Collected data entries

Definition set_rows (m : Store.table) (w : world) : world :=
  mkWorld (m) (led w) (locked w) (vms w) (audit w) (depsFailed w) (parkedDeps w) (evictedApps w)
    (staleSnaps w) (scaleOuts w) (observedClasses w) (warmRecords w) (leases w)
    (history w ++ [m]) (faults w) (clock w).
Definition set_led (l : L) (w : world) : world :=
  mkWorld (rows w) (l) (locked w) (vms w) (audit w) (depsFailed w) (parkedDeps w) (evictedApps w)
    (staleSnaps w) (scaleOuts w) (observedClasses w) (warmRecords w) (leases w)
    (history w) (faults w) (clock w).
Definition set_locked (s : gset string) (w : world) : world :=
  mkWorld (rows w) (led w) (s) (vms w) (audit w) (depsFailed w) (parkedDeps w) (evictedApps w)
    (staleSnaps w) (scaleOuts w) (observedClasses w) (warmRecords w) (leases w)
    (history w) (faults w) (clock w).
Definition set_vms (s : gset (string * string)) (w : world) : world :=
  mkWorld (rows w) (led w) (locked w) (s) (audit w) (depsFailed w) (parkedDeps w) (evictedApps w)
    (staleSnaps w) (scaleOuts w) (observedClasses w) (warmRecords w) (leases w)
    (history w) (faults w) (clock w).
Definition add_audit (r : string * string * State * State * string) (w : world) : world :=
  mkWorld (rows w) (led w) (locked w) (vms w) (audit w ++ [r]) (depsFailed w) (parkedDeps w)
    (evictedApps w) (staleSnaps w) (scaleOuts w) (observedClasses w) (warmRecords w) (leases w)
    (history w) (faults w) (clock w).
Definition add_depFailed (r : string * string) (w : world) : world :=
  mkWorld (rows w) (led w) (locked w) (vms w) (audit w) (depsFailed w ++ [r]) (parkedDeps w)
    (evictedApps w) (staleSnaps w) (scaleOuts w) (observedClasses w) (warmRecords w) (leases w)
    (history w) (faults w) (clock w).
Definition add_parked (r : string * string) (w : world) : world :=
  mkWorld (rows w) (led w) (locked w) (vms w) (audit w) (depsFailed w) (parkedDeps w ++ [r])
    (evictedApps w) (staleSnaps w) (scaleOuts w) (observedClasses w) (warmRecords w) (leases w)
    (history w) (faults w) (clock w).
Definition add_evicted (a : string) (w : world) : world :=
  mkWorld (rows w) (led w) (locked w) (vms w) (audit w) (depsFailed w) (parkedDeps w)
    ({[a]} ∪ evictedApps w) (staleSnaps w) (scaleOuts w) (observedClasses w) (warmRecords w)
    (leases w) (history w) (faults w) (clock w).
Definition add_stale (id : string) (w : world) : world :=
  mkWorld (rows w) (led w) (locked w) (vms w) (audit w) (depsFailed w) (parkedDeps w)
    (evictedApps w) (staleSnaps w ++ [id]) (scaleOuts w) (observedClasses w) (warmRecords w)
    (leases w) (history w) (faults w) (clock w).
Definition add_scaleOut (r : string * Time) (w : world) : world :=
  mkWorld (rows w) (led w) (locked w) (vms w) (audit w) (depsFailed w) (parkedDeps w)
    (evictedApps w) (staleSnaps w) (scaleOuts w ++ [r]) (observedClasses w) (warmRecords w)
    (leases w) (history w) (faults w) (clock w).
Definition add_class (r : string * string) (w : world) : world :=
  mkWorld (rows w) (led w) (locked w) (vms w) (audit w) (depsFailed w) (parkedDeps w)
    (evictedApps w) (staleSnaps w) (scaleOuts w) (observedClasses w ++ [r]) (warmRecords w)
    (leases w) (history w) (faults w) (clock w).
Definition add_warm (r : string * string * Time) (w : world) : world :=
  mkWorld (rows w) (led w) (locked w) (vms w) (audit w) (depsFailed w) (parkedDeps w)
    (evictedApps w) (staleSnaps w) (scaleOuts w) (observedClasses w) (warmRecords w ++ [r])
    (leases w) (history w) (faults w) (clock w).
Definition set_faults (l : list bool) (w : world) : world :=
  mkWorld (rows w) (led w) (locked w) (vms w) (audit w) (depsFailed w) (parkedDeps w)
    (evictedApps w) (staleSnaps w) (scaleOuts w) (observedClasses w) (warmRecords w)
    (leases w) (history w) (l) (clock w).
Definition set_leases (m : gmap string (gmap string activeMigration)) (w : world) : world :=
  mkWorld (rows w) (led w) (locked w) (vms w) (audit w) (depsFailed w) (parkedDeps w)
    (evictedApps w) (staleSnaps w) (scaleOuts w) (observedClasses w) (warmRecords w) m
    (history w) (faults w) (clock w).

Definition M (A : Type) : Type := world → option (A * world).

Definition ret {A} (a : A) : M A := λ w, Some (a, w).
Definition bind {A B} (m : M A) (f : A → M B) : M B := λ w,
  match m w with Some (a, w') => f a w' | None => None end.

Notation "x <- m ;; k" := (bind m (λ x, k))
  (at level 100, m at next level, right associativity) : engine_scope.
Notation "m ;; k" := (bind m (λ _, k)) (at level 100, right associativity) : engine_scope.
#[local] Open Scope engine_scope.

Definition reads {A} (f : world → A) : M A := λ w, Some (f w, w).
Definition modify (f : world → world) : M unit := λ w, Some (tt, f w).

(** The outcome of the next external call; once the list is used up calls succeed. *)
Definition fault : M bool := λ w,
  match faults w with
  | [] => Some (false, w)
  | b :: bs => Some (b, set_faults bs w)
  end.

(** ** Calls *)

Definition loadInstance (id : string) : M (option Store.Instance) :=
  f <- fault;; if f then ret None else reads (λ w, Store.InstanceByID (rows w) id).

(** A store write: [true] on success; an error leaves the table as it was. *)
Definition store_write (op : Store.table → option Store.table) : M bool :=
  f <- fault;;
  if f then ret false
  else λ w, match op (rows w) with
            | Some m => Some (true, set_rows m w)
            | None => Some (false, w)
            end.

Definition ledger_Release (id : string) : M unit :=
  modify (λ w, set_led (Ledger.release (led w) id) w).
Definition ledger_BeginSnapshot (id : string) : M unit :=
  modify (λ w, set_led (Ledger.begin_snapshot (led w) id) w).
Definition ledger_Admit (r : Ledger.Request) : M (option Ledger.admit_error) := λ w,
  Some ((Ledger.try_admit (led w) r).2, set_led (Ledger.try_admit (led w) r).1 w).

Definition lockApp (app : string) : M unit := λ w,
  if decide (app ∈ locked w) then None else Some (tt, set_locked ({[app]} ∪ locked w) w).
Definition unlockApp (app : string) : M unit := λ w,
  if decide (app ∈ locked w) then Some (tt, set_locked (locked w ∖ {[app]}) w) else None.

Definition readTable {A} (x : option A) : M (option A) :=
  f <- fault;; if f then ret None else ret x.

Definition nodeForRoute (nodeID : string) : string :=
  if String.eqb nodeID EmptyString then defaultLocalNodeID else nodeID.

(** vmm.Destroy bounded by a timeout: [true] on success, and then the VM is gone. *)
Definition timedDestroy (nodeID instanceID : string) : M bool :=
  f <- fault;;
  if f then ret false
  else modify (λ w, set_vms (vms w ∖ {[(nodeForRoute nodeID, instanceID)]}) w);; ret true.

Definition bestEffortDestroy (nodeID instanceID : string) : M unit :=
  timedDestroy nodeID instanceID;; ret tt.

(** ** Transitions *)

Definition is_terminal (s : State) : bool := State_eqb s StateStopped || State_eqb s StateFailed.

Definition transitionWithKind (instanceID appID : string) (to : State) (kind reason : string)
  : M unit :=
  ins <- loadInstance instanceID;;
  match ins with
  | None => ret tt
  | Some ins =>
      let from := Store.IState ins in
      if State_eqb from to then ret tt
      else if negb (CanTransition from to) then ret tt
      else
      now <- reads clock;;
      ok <- store_write (λ m, if is_terminal to
                             then Store.UpdateInstanceStateToTerminal m instanceID to now
                             else Store.UpdateInstanceState m instanceID to);;
      if negb ok then ret tt
      else
      f <- fault;;
      if f then ret tt else modify (add_audit (kind, instanceID, from, to, reason))
  end.

Definition transition (instanceID appID : string) (to : State) : M unit :=
  transitionWithKind instanceID appID to "state_transition" EmptyString.

(** ** The watchdog *)

(** The body of KillStuck under the app lock. *)
Definition kill_locked (instanceID appID : string) (reason : StuckReason) : M unit :=
  fresh <- loadInstance instanceID;;
  match fresh with
  | None => ledger_Release instanceID
  | Some fresh =>
      if negb (State_eqb (Store.IState fresh) (expectedStateForReason reason))
      then ledger_Release instanceID
      else
      ledger_Release instanceID;;
      timedDestroy (Store.NodeID fresh) instanceID;;
      transitionWithKind instanceID appID (terminalStateForReason reason)
        "watchdog_timeout" (reason_string reason);;
      if bool_decide (reason = StuckColdBootTimeout)
         && negb (String.eqb (Store.DeploymentID fresh) EmptyString)
      then f <- fault;;
           if f then ret tt
           else modify (add_depFailed (Store.DeploymentID fresh, "app_startup_timeout"%string))
      else ret tt
  end.

(** [false] is the unknown-reason error. *)
Definition KillStuck (instanceID appID : string) (reason : StuckReason) : M bool :=
  match reason with
  | StuckOther _ => ret false
  | _ =>
      lockApp appID;;
      kill_locked instanceID appID reason;;
      unlockApp appID;;
      ret true
  end.

(** One bucket of the sweep; [hasSnapshot] is store.LatestSnapshot succeeding for the row's
    deployment. A lookup error skips the bucket. *)
Definition sweep_one (st : State) (reason : StuckReason) (ins : Store.Instance) : M unit :=
  snap <- (if State_eqb st StateWaking && negb (String.eqb (Store.DeploymentID ins) EmptyString)
           then reads (λ w, hasSnapshot (Store.DeploymentID ins)) else ret false);;
  if (snap : bool) then ret tt
  else KillStuck (Store.ID ins) (Store.AppID ins) reason;; ret tt.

=== DIRECTIONS FOR THIS TASK ===
Wherever "fresh" turns up in the records, copy the whole line.

=== SOLVED EXERCISE ===
  fresh <- loadInstance instanceID;;
  match fresh with
  | Some fresh =>
      if negb (State_eqb (Store.IState fresh) (expectedStateForReason reason))
      timedDestroy (Store.NodeID fresh) instanceID;;
         && negb (String.eqb (Store.DeploymentID fresh) EmptyString)
           else modify (add_depFailed (Store.DeploymentID fresh, "app_startup_timeout"%string))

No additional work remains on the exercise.